Me identifico con Juan en todo el proceso, desde el temor por guardar mi vida del peligro, la frustración de no poder hacer lo que deseaba hacer hasta el desafío de encontrar en medio de la adversidad la presencia de Dios y vivir creyendo que a pesar de la injusticia, la maldad y los temores Él sigue teniendo el control. La Biblia claramente nos dice que no debemos conformarnos con lo que piensa, acepta y tolera el mundo, sino que debemos transformarnos a través de la renovación de nuestro entendimiento para poder comprender la buena voluntad de Dios, agradable y perfecta (Rom.12:1-2)

No debemos ir hasta Iraq para entender y darnos cuenta que la injusticia, la maldad y la corrupción del ser humano se hace cada vez más evidente en nuestra sociedad. En Guatemala el número de muertes violentas es alarmante, los índices de pobreza, desnutrición y analfabetismo siguen siendo indignantes, la indiferencia y egoísmo se marcan en todos los niveles sociales y comunitarios.

¿Qué pasó con la iglesia? ¿Dónde están los nacidos de nuevo de los cuales las iglesias  se enorgullecen tanto de haber alcanzado? ¿Son nuestras acciones como creyentes motivadas por el temor o por la fe?  Aún falta mucho por hacer, el llamado está cada vez más latente para transformar o trastornar al mundo. Es hora de dejar atrás el pasado y proseguir hacia el cumplimiento del llamado que tenemos en Cristo Jesús (Fil.3:13-14)

Yo quiero ver TRANSFORMACIÓN en mi país, y comenzaré por comprometerme con mi pedazo de mundo para ser un embajador del Reino de Dios en esta tierra. Hay emprendedores que aún no han abrazado un motivo superior que los lleve no solo a transformar a través de sus emprendimientos, sino a trascender a su propia existencia y capacidad, siendo instrumentos útiles en manos de Dios. Sé que no puedo ser el superhéroe que combate la injusticia, pero sé que puedo ser transformado en alguien muy poderoso y grande cuando estoy en la voluntad de Cristo.

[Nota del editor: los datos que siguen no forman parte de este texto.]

(* ===== verification/Screen.v ===== *)
(** * Rendering (src/screen/writer.go, src/screen/ansiart.go)

    The capability-aware [Writer] and the CP437 art renderer.  A [Writer] here
    carries the bytes it has handed to its [io.Writer], whose errors the package
    ignores.  [Printf] is [Print] of the text [fmt] produces. *)

From S2P Require Import Prelude GoStrings Input.

Definition Black : Z := 30.
Definition Red : Z := 31.
Definition Green : Z := 32.
Definition Yellow : Z := 33.
Definition Blue : Z := 34.
Definition Magenta : Z := 35.
Definition Cyan : Z := 36.
Definition White : Z := 37.

Record Writer := {
  out : bytes;
  ansi : bool;
  cols : Z;
  colorblind : bool
}.

(** [New]; [cb] is what the underlying writer's [Colorblind] method says, if it
    has one. *)
Definition New (a : bool) (c : Z) (cb : option bool) : Writer :=
  {| out := []; ansi := a; cols := if c <=? 0 then 80 else c; colorblind := default false cb |}.

Definition cbColor (fg : Z) : Z := if fg =? Green then Blue else fg.

Definition Cols (s : Writer) : Z := cols s.

Definition Print (text : bytes) (s : Writer) : Writer :=
  {| out := out s ++ text; ansi := ansi s; cols := cols s; colorblind := colorblind s |}.

Definition Line (text : bytes) (s : Writer) : Writer := Print (text ++ CRLF) s.

(** A CSI sequence of the given parameters and final byte. *)
Definition csi (p : bytes) (fin : Z) : bytes := ESC :: 91 :: p ++ [fin].

Definition Color (fg : Z) (s : Writer) : Writer :=
  if ansi s then Print (csi (Itoa (if colorblind s then cbColor fg else fg)) 109) s else s.

Definition Bold (s : Writer) : Writer := if ansi s then Print (csi [49] 109) s else s.
Definition Reset (s : Writer) : Writer := if ansi s then Print (csi [48] 109) s else s.

Definition Clear (s : Writer) : Writer :=
  if ansi s then Print (csi [50] 74 ++ csi [] 72) s else Print (CRLF ++ CRLF) s.

Definition ColorLine (fg : Z) (text : bytes) (s : Writer) : Writer :=
  Print CRLF (Reset (Print text (Color fg s))).

(** The loop of [SanitizeForDisplay]; [fuel] bounds its iterations. *)
Fixpoint display (fuel : nat) (s : bytes) : bytes :=
  match fuel with
  | O => []
  | S f =>
      match s with
      | [] => []
      | b :: s' =>
          if b =? 27 then
            match s' with
            | c :: s2 => if c =? 91 then display f (skip_csi s2) else display f s2
            | [] => []
            end
          else if (b =? 9) || (b =? 13) || (b =? 10) || (b =? 32) then b :: display f s'
          else if (b <? 32) || (b =? 127) then display f s'
          else b :: display f s'
      end
  end.

Definition SanitizeForDisplay (text : bytes) : bytes := display (S (length text)) text.

Definition SafePrint (text : bytes) (s : Writer) : Writer := Print (SanitizeForDisplay text) s.

(** ** Art *)

(** The loop of [stripANSI]. *)
Fixpoint strip_loop (fuel : nat) (s : bytes) : bytes :=
  match fuel with
  | O => []
  | S f =>
      match s with
      | [] => []
      | b :: s' =>
          if b =? 27 then
            match s' with
            | c :: s2 => if c =? 91 then strip_loop f (skip_csi s2) else strip_loop f s2
            | [] => []
            end
          else b :: strip_loop f s'
      end
  end.

Definition stripANSI (art : bytes) : bytes := strip_loop (S (length art)) art.

Definition vertical : list Z :=
  [179; 186; 180; 181; 182; 185; 195; 198; 199; 204; 208; 210; 213; 216].
Definition horizontal : list Z := [196; 205; 193; 194; 202; 203; 209; 207].
Definition corner : list Z :=
  [218; 191; 192; 217; 201; 187; 200; 188; 197; 206; 214; 183; 211; 189].
Definition shade : list Z := [176; 177; 178; 219; 220; 221; 222; 223].

Definition one_of (b : Z) (l : list Z) : bool := existsb (Z.eqb b) l.

Definition foldHigh (b : Z) : Z :=
  if one_of b vertical then 124
  else if one_of b horizontal then 45
  else if one_of b corner then 43
  else if one_of b shade then 35
  else 63.

Fixpoint degradeCP437 (s : bytes) : bytes :=
  match s with
  | [] => []
  | b :: s' =>
      if (b =? 13) || (b =? 10) || (b =? 9) then b :: degradeCP437 s'
      else if b =? 26 then []
      else if (b <? 32) || (b =? 127) then degradeCP437 s'
      else if b <? 128 then b :: degradeCP437 s'
      else foldHigh b :: degradeCP437 s'
  end.

Definition RenderArt (art : bytes) (s : Writer) : Writer :=
  if ansi s then Print art s else Print (degradeCP437 (stripANSI art)) s.

Definition isBlank (art : bytes) : bool := len (TrimSpace art) =? 0.

(** ** Specification: scripts of calls *)

(** One call of the package's API by a screen. *)
Inductive call :=
  | CPrint (text : bytes)
  | CLine (text : bytes)
  | CColor (fg : Z)
  | CBold
  | CReset
  | CColorLine (fg : Z) (text : bytes)
  | CSafe (text : bytes).

Definition run1 (s : Writer) (c : call) : Writer :=
  match c with
  | CPrint t => Print t s
  | CLine t => Line t s
  | CColor fg => Color fg s
  | CBold => Bold s
  | CReset => Reset s
  | CColorLine fg t => ColorLine fg t s
  | CSafe t => SafePrint t s
  end.

Definition run (cs : list call) (s : Writer) : Writer := fold_left run1 cs s.

(** The text a call asks for, colours aside. *)
Definition call_text (c : call) : bytes :=
  match c with
  | CPrint t => t
  | CLine t => t ++ CRLF
  | CColor _ | CBold | CReset => []
  | CColorLine _ t => t ++ CRLF
  | CSafe t => SanitizeInput t
  end.

(** The program's own text (not [SafePrint]'s) carries no escape. *)
Definition own_text_ok (c : call) : Prop :=
  match c with
  | CPrint t | CLine t | CColorLine _ t => Forall (λ b, b <> ESC) t
  | _ => True
  end.

(** A byte a plain ASCII terminal shows or moves by. *)
Definition ascii_text (b : Z) : Prop := 32 <= b < 127 \/ b = 9 \/ b = 10 \/ b = 13.

(** ** Lemmas *)

Lemma display_sanitize f s : display f s = sanitize f s.
Proof.
  revert s. induction f as [|f IH]; intros [|b s]; [done..|]. cbn [display sanitize].
  unfold ESC, DEL, allowedControl. rewrite !IH.
  destruct (Z.eqb_spec b 27); [destruct s; [done|]; by rewrite !IH|].
  destruct (Z.eqb_spec b 9) as [->|]; [done|]. destruct (Z.eqb_spec b 13) as [->|]; [done|].
  destruct (Z.eqb_spec b 10) as [->|]; [done|]. destruct (Z.eqb_spec b 32) as [->|]; [done|].
  simpl. by destruct ((b <? 32) || (b =? 127)).
Qed.

Lemma strip_loop_strip f s : strip_loop f s = strip f s.
Proof.
  revert s. induction f as [|f IH]; intros [|b s]; [done..|]. cbn [strip_loop strip].
  unfold ESC. rewrite !IH. destruct (b =? 27); [|done].
  destruct s as [|c s]; [done|]. rewrite !IH. by destruct (c =? 91).
Qed.

Lemma stripANSI_plain s : stripANSI s = plain s.
Proof. apply strip_loop_strip. Qed.

Lemma plain_app a b : Forall (λ x, x <> ESC) a -> plain (a ++ b) = a ++ plain b.
Proof. induction 1 as [|x a Hx _ IH]; [done|]. simpl. by rewrite plain_cons, IH. Qed.

Lemma skip_csi_csi p fin rest :
  Forall (λ b, csi_final b = false) p -> csi_final fin = true ->
  skip_csi (p ++ fin :: rest) = rest.
Proof. intros Hp Hf. induction Hp as [|b p Hb _ IH]; simpl; [by rewrite Hf|]. by rewrite Hb. Qed.

Lemma plain_csi p fin rest :
  Forall (λ b, csi_final b = false) p -> csi_final fin = true ->
  plain (csi p fin ++ rest) = plain rest.
Proof.
  intros Hp Hf. unfold csi. simpl. rewrite plain_esc, Z.eqb_refl, <-app_assoc. simpl.
  by rewrite skip_csi_csi.
Qed.

Lemma Itoa_params n : Forall (λ b, csi_final b = false) (Itoa n).
Proof.
  assert (H : Forall (λ b, csi_final b = false) (dec (Z.abs n))).
  { unfold dec. apply (Forall_impl (λ b, 48 <= b <= 57)).
    - apply dec_digits_digits; [lia|constructor].
    - intros b Hb. unfold csi_final. rewrite andb_false_iff, Z.leb_gt. lia. }
  unfold Itoa. destruct (Z.ltb_spec n 0).
  - constructor; [done|]. by rewrite Z.abs_neq in H by lia.
  - by rewrite Z.abs_eq in H by lia.
Qed.

Lemma out_Print t s : out (Print t s) = out s ++ t.
Proof. done. Qed.

Lemma SafePrint_text t s : out (SafePrint t s) = out s ++ SanitizeInput t.
Proof. unfold SafePrint, SanitizeForDisplay. by rewrite display_sanitize. Qed.

Lemma call_text_no_esc c : own_text_ok c -> Forall (λ b, b <> ESC) (call_text c).
Proof.
  assert (Hc : Forall (λ b, b <> ESC) CRLF) by by repeat constructor.
  destruct c; simpl; intros H; try done; try (apply Forall_app; by split).
  rewrite SanitizeInput_plain. eapply Forall_impl; [apply filter_keep_Forall|]. apply keep_not_esc.
Qed.

Lemma run1_flags s c : ansi (run1 s c) = ansi s /\ colorblind (run1 s c) = colorblind s.
Proof.
  destruct c; simpl; try done; unfold ColorLine, Color, Bold, Reset; simpl;
    destruct (ansi s) eqn:E; simpl; rewrite ?E; done.
Qed.

(** What a call adds, with its escapes removed, is its text. *)
Lemma run1_out s c :
  own_text_ok c ->
  exists e, out (run1 s c) = out s ++ e /\ (forall rest, plain (e ++ rest) = call_text c ++ plain rest) /\
            (ansi s = false -> e = call_text c).
Proof.
  intros Hc. assert (Ht := call_text_no_esc c Hc).
  assert (text : forall t, Forall (λ b, b <> ESC) t -> forall rest, plain (t ++ rest) = t ++ plain rest)
    by (intros; by apply plain_app).
  destruct c; simpl in *.
  - eexists. split_and!; [done|by apply text|done].
  - eexists. split_and!; [done|by apply text|done].
  - unfold Color. destruct (ansi s); [|exists []; by rewrite app_nil_r].
    eexists. split_and!; [done| |done]. intros. by rewrite plain_csi by (done || apply Itoa_params).
  - unfold Bold. destruct (ansi s); [|exists []; by rewrite app_nil_r].
    eexists. split_and!; [done| |done]. intros. by rewrite plain_csi by (done || by repeat constructor).
  - unfold Reset. destruct (ansi s); [|exists []; by rewrite app_nil_r].
    eexists. split_and!; [done| |done]. intros. by rewrite plain_csi by (done || by repeat constructor).
  - unfold ColorLine, Color, Reset. destruct (ansi s) eqn:E; simpl; rewrite ?E; simpl.
    + exists (csi (Itoa (if colorblind s then cbColor fg else fg)) 109 ++ text0 ++ csi [48] 109 ++ CRLF).
      split_and!; [by rewrite <-!app_assoc| |done]. intros rest. rewrite <-!app_assoc.
      rewrite plain_csi by (done || apply Itoa_params). rewrite plain_app by done.
      by rewrite (plain_csi [48]) by (done || by repeat constructor).
    + eexists. rewrite <-app_assoc. split_and!; [done|by apply text|done].
  - eexists. split_and!; [apply SafePrint_text|by apply text|done].
Qed.

Lemma run_out cs s :
  Forall own_text_ok cs ->
  exists e, out (run cs s) = out s ++ e /\
            (forall rest, plain (e ++ rest) = concat (call_text <$> cs) ++ plain rest) /\
            (ansi s = false -> e = concat (call_text <$> cs)).
Proof.
  intros H. revert s. induction H as [|c cs Hc _ IH]; intros s; simpl.
  { exists []. by rewrite app_nil_r. }
  destruct (run1_out s c Hc) as (e1 & E1 & P1 & B1). destruct (IH (run1 s c)) as (e2 & E2 & P2 & B2).
  exists (e1 ++ e2). rewrite E2, E1, <-app_assoc. split_and!; [done| |].
  - intros rest. by rewrite <-!app_assoc, P1, P2.
  - intros Hs. by rewrite (B1 Hs), B2 by (by rewrite (proj1 (run1_flags s c))).
Qed.

Lemma foldHigh_ascii b : 32 <= foldHigh b < 127.
Proof. unfold foldHigh. repeat go_case; lia. Qed.

Lemma degrade_ascii s : Forall ascii_text (degradeCP437 s).
Proof.
  induction s as [|b s IH]; simpl; [done|]. repeat go_case; [..|constructor; [left; apply foldHigh_ascii|done]]; try done.
  - constructor; [|done]. unfold ascii_text. rewrite !orb_true_iff, !Z.eqb_eq in Heqb0. lia.
  - constructor; [|done]. bool_hyps. left. lia.
Qed.

Lemma degrade_id s : Forall ascii_text s -> degradeCP437 s = s.
Proof.
  induction 1 as [|b s Hb _ IH]; [done|]. simpl. unfold ascii_text in Hb.
  destruct ((b =? 13) || (b =? 10) || (b =? 9)) eqn:E1; [by rewrite IH|]. bool_hyps.
  destruct (Z.eqb_spec b 26); [lia|]. destruct (Z.ltb_spec b 32); [lia|].
  destruct (Z.eqb_spec b 127); [lia|]. destruct (Z.ltb_spec b 128); [|lia]. simpl. by rewrite IH.
Qed.

Lemma ascii_text_not_esc b : ascii_text b -> b <> ESC.
Proof. unfold ascii_text, ESC. lia. Qed.

(** ** Properties *)

(** One render path: on any script of calls whose own text has no escape
    (callers' text goes through [SafePrint]), a black-and-white terminal gets
    exactly the scripts' texts and not one escape byte, and an ANSI terminal
    gets bytes from which dropping the escape sequences leaves the same text. *)
Theorem render_one_path (cs : list call) (c : Z) (cb : option bool)
  (Hcs : Forall own_text_ok cs) :
  out (run cs (New false c cb)) = concat (call_text <$> cs) /\
  Forall (λ b, b <> ESC) (out (run cs (New false c cb))) /\
  stripANSI (out (run cs (New true c cb))) = out (run cs (New false c cb)).
Proof.
  destruct (run_out cs (New false c cb) Hcs) as (e1 & E1 & _ & B1).
  destruct (run_out cs (New true c cb) Hcs) as (e2 & E2 & P2 & _).
  rewrite E1, E2, (B1 eq_refl). simpl. split_and!; [done| |].
  - clear -Hcs. induction Hcs as [|x cs Hx _ IH]; simpl; [done|].
    apply Forall_app. split; [by apply call_text_no_esc|done].
  - by rewrite stripANSI_plain, <-(app_nil_r e2), P2, app_nil_r.
Qed.

(** Another caller's text reaches a screen only through [SafePrint], which
    writes printable bytes, TAB, CR and LF; [SanitizeForDisplay] and the input
    boundary's [SanitizeInput], written separately, are the same function. *)
Theorem SafePrint_clean (t : bytes) (s : Writer) :
  out (SafePrint t s) = out s ++ SanitizeForDisplay t /\
  Forall clean_byte (SanitizeForDisplay t) /\ SanitizeForDisplay t = SanitizeInput t.
Proof.
  assert (E : SanitizeForDisplay t = SanitizeInput t) by apply display_sanitize.
  split_and!; [done| |done]. rewrite E, SanitizeInput_plain.
  eapply Forall_impl; [apply filter_keep_Forall|]. intros b Hb. by apply keep_clean, keep_not_esc.
Qed.

(** Art on a black-and-white terminal is ASCII text whatever the file
    holds, text art passes unchanged, and degrading is idempotent; on an ANSI
    terminal the bytes are sent verbatim. *)
Theorem RenderArt_spec (art : bytes) (s : Writer) :
  exists e, out (RenderArt art s) = out s ++ e /\
  (ansi s = true -> e = art) /\
  (ansi s = false -> Forall ascii_text e /\ degradeCP437 (stripANSI e) = e /\
                     (Forall ascii_text art -> e = art)).
Proof.
  assert (id : forall x, Forall ascii_text x -> degradeCP437 (stripANSI x) = x).
  { intros x Hx. rewrite stripANSI_plain, plain_id; [by apply degrade_id|].
    eapply Forall_impl; [exact Hx|apply ascii_text_not_esc]. }
  unfold RenderArt. destruct (ansi s); [by exists art|].
  exists (degradeCP437 (stripANSI art)). split_and!; [done|done|]. intros _.
  split_and!; [apply degrade_ascii|apply id, degrade_ascii|apply id].
Qed.

(** ** Witnesses *)

Lemma render_one_path_witness :
  stripANSI (out (run [CColorLine Green (str "ok"); CSafe [27; 91; 50; 74; 104; 105]] (New true 80 None)))
  = str "ok" ++ CRLF ++ str "hi".
Proof.
  destruct (render_one_path [CColorLine Green (str "ok"); CSafe [27; 91; 50; 74; 104; 105]] 80 None)
    as (E1 & _ & E2).
  - repeat constructor; by vm_compute.
  - rewrite E2, E1. by vm_compute.
Defined.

No quiero amarrarme de las tristezas, errores o glorias del pasado, quiero ser transformado para transformar y creer que DIOS está haciendo “cosas nuevas” que pronto saldrán a la luz (Isa.43:18-19).  ¿A dónde te ha llamado Dios a llevar SU TRANSFORMACIÓN? ¿Qué te impide vivir a plenitud ese propósito especial que Él tiene para ti?  Tú estás llamado a Transformar tu Mundo.